#### Activity:
Below are records; reproduce exactly the lines from the one that has "pose proof (disk_caches_perm r) as Hp. split;" through the one that has "- rewrite Hp.", ends included, and nothing more.

#### Data for this exercise:
Lemma sum_by_ext {A} (f g : A → N) l : (∀ x, x ∈ l → f x = g x) → sum_by f l = sum_by g l.
Proof. intros H. induction l as [|x l IH]; [done|]. rewrite !sum_by_cons, IH, H; [done|by left|]. intros y Hy. apply H. by right. Qed.
Lemma sum_by_map {A B} (h : A → B) (f : B → N) l : sum_by f (h <$> l) = sum_by (λ x, f (h x)) l.
Proof. induction l as [|x l IH]; [done|]. by rewrite fmap_cons, !sum_by_cons, IH. Qed.
Lemma sum_by_elem {A} (f : A → N) l x : x ∈ l → f x <= sum_by f l.
Proof. induction l as [|y l IH]; [by intros ?%elem_of_nil|]. rewrite sum_by_cons. intros [->|H%IH]%elem_of_cons; lia. Qed.
Lemma sum_by_const {A} (n : N) (l : list A) : sum_by (λ _, n) l = n * len l.
Proof. unfold len. induction l as [|x l IH]; [simpl; lia|]. rewrite sum_by_cons, IH. simpl. lia. Qed.
Lemma sum_by_quotients {A} (f : A → N) a b l : b * sum_by (λ x, a * f x / b) l <= a * sum_by f l.
Proof.
  induction l as [|x l IH]; [simpl; lia|]. rewrite !sum_by_cons. pose proof (N.Div0.mul_div_le (a * f x) b). lia.
Qed.

(** The weights of the reported caches add up to the denominator of their shares. *)
Lemma disk_weights r live : accounts_ok r live → sum_by (weight_of (rt_weights r)) (disk_caches r) = sb_total (current_basis r) ∧ len (disk_caches r) = sb_members (current_basis r).
Proof.
  intros Ha. pose proof (disk_caches_perm r) as Hp. unfold current_basis, weights_basis, basis_of. cbn [sb_total sb_members]. rewrite (ac_total _ _ Ha). split.
  - rewrite (sum_by_perm _ _ _ Hp), sum_by_app, sum_by_map. f_equal.
    + apply sum_by_ext. intros [c v] Hc%elem_of_map_to_list. unfold weight_of. simpl. by rewrite Hc.
    + unfold unknown_count. rewrite N.mul_comm, <- sum_by_const. apply sum_by_ext. intros c [Hn _]%list_elem_of_filter. unfold weight_of. by rewrite Hn.
  - unfold len, unknown_count, len. rewrite (Permutation_length Hp), length_app, length_fmap, length_map_to_list. lia.
Qed.

Lemma cache_disk_map r capacity : cache_disk r capacity =
  (λ c, mkCacheDisk c (cache_payload_bytes r c) (share_in (rt_weights r) (current_basis r) capacity c)) <$> disk_caches r.
Proof. unfold cache_disk, shares. fold (disk_caches r). by rewrite disk_basis, zip_with_fmap_r, zip_with_diag. Qed.

(** C29: the report of the disk has every published or resident cache once, with its live payload and the share by which passes classify
    it; and once a catalog is published, the shares of all the caches together are within the capacity. *)
Theorem cache_disk_exact s capacity : share_reachable s → capacity <= U64_MAX →
  NoDup (cd_cache <$> cache_disk (sh_retention s) capacity) ∧
  (∀ c, c ∈ cd_cache <$> cache_disk (sh_retention s) capacity ↔ is_Some (rt_cache_bytes (sh_retention s) !! c) ∨ is_Some (tb_weights (rt_weights (sh_retention s)) !! c)) ∧
  (∀ d, d ∈ cache_disk (sh_retention s) capacity → cd_resident d = sum_by (charged (cd_cache d)) (sh_live s) ∧
    over_share (cd_resident d) (cd_share d) capacity = is_over (sh_retention s) capacity (cd_cache d)) ∧
  (tb_weights (rt_weights (sh_retention s)) ≠ ∅ → sum_by cd_share (cache_disk (sh_retention s) capacity) <= capacity).
Proof.
  intros [Ha Hd]%share_reachable_ok Hcap. set (r := sh_retention s) in *. rewrite cache_disk_map, <- list_fmap_compose, list_fmap_id.
  pose proof (disk_caches_perm r) as Hp. split; [|split; [|split]].
  - rewrite Hp. apply NoDup_app. split; [apply NoDup_fst_map_to_list|]. split; [|apply NoDup_filter, NoDup_fst_map_to_list]. intros c [v Hv]%published_elem [Hn _]%list_elem_of_filter. congruence.
  - intros c. rewrite Hp, elem_of_app, list_elem_of_filter, resident_elem, published_elem. destruct (tb_weights (rt_weights r) !! c); naive_solver.
  - intros d (c & -> & _)%list_elem_of_fmap. split; [by apply charged_default|done].
  - intros Hne. rewrite sum_by_map. cbn [cd_share]. destruct (disk_weights r _ Ha) as [Hw Hm]. unfold share_in.
    assert (sb_published (current_basis r) = true) as Hpub by (unfold current_basis, weights_basis, basis_of; simpl; by rewrite bool_decide_eq_false_2). rewrite Hpub.
    destruct (N.eq_dec (sb_total (current_basis r)) 0) as [H0|H0].
    + rewrite (sum_by_ext _ (λ _, capacity / N.max (sb_members (current_basis r)) 1)) by (intros; unfold basis_share; by rewrite H0).
      rewrite sum_by_const, Hm. pose proof (N.Div0.mul_div_le capacity (N.max (sb_members (current_basis r)) 1)). nia.
    + rewrite (sum_by_ext _ (λ c, capacity * weight_of (rt_weights r) c / sb_total (current_basis r))).
      * pose proof (sum_by_quotients (weight_of (rt_weights r)) capacity (sb_total (current_basis r)) (disk_caches r)) as H. rewrite Hw in H. nia.
      * intros c Hc. apply share_exact; [done| |done]. rewrite <- Hw. by apply sum_by_elem.
Qed.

#### Completed exercise:
  pose proof (disk_caches_perm r) as Hp. split; [|split; [|split]].
  - rewrite Hp. apply NoDup_app. split; [apply NoDup_fst_map_to_list|]. split; [|apply NoDup_filter, NoDup_fst_map_to_list]. intros c [v Hv]%published_elem [Hn _]%list_elem_of_filter. congruence.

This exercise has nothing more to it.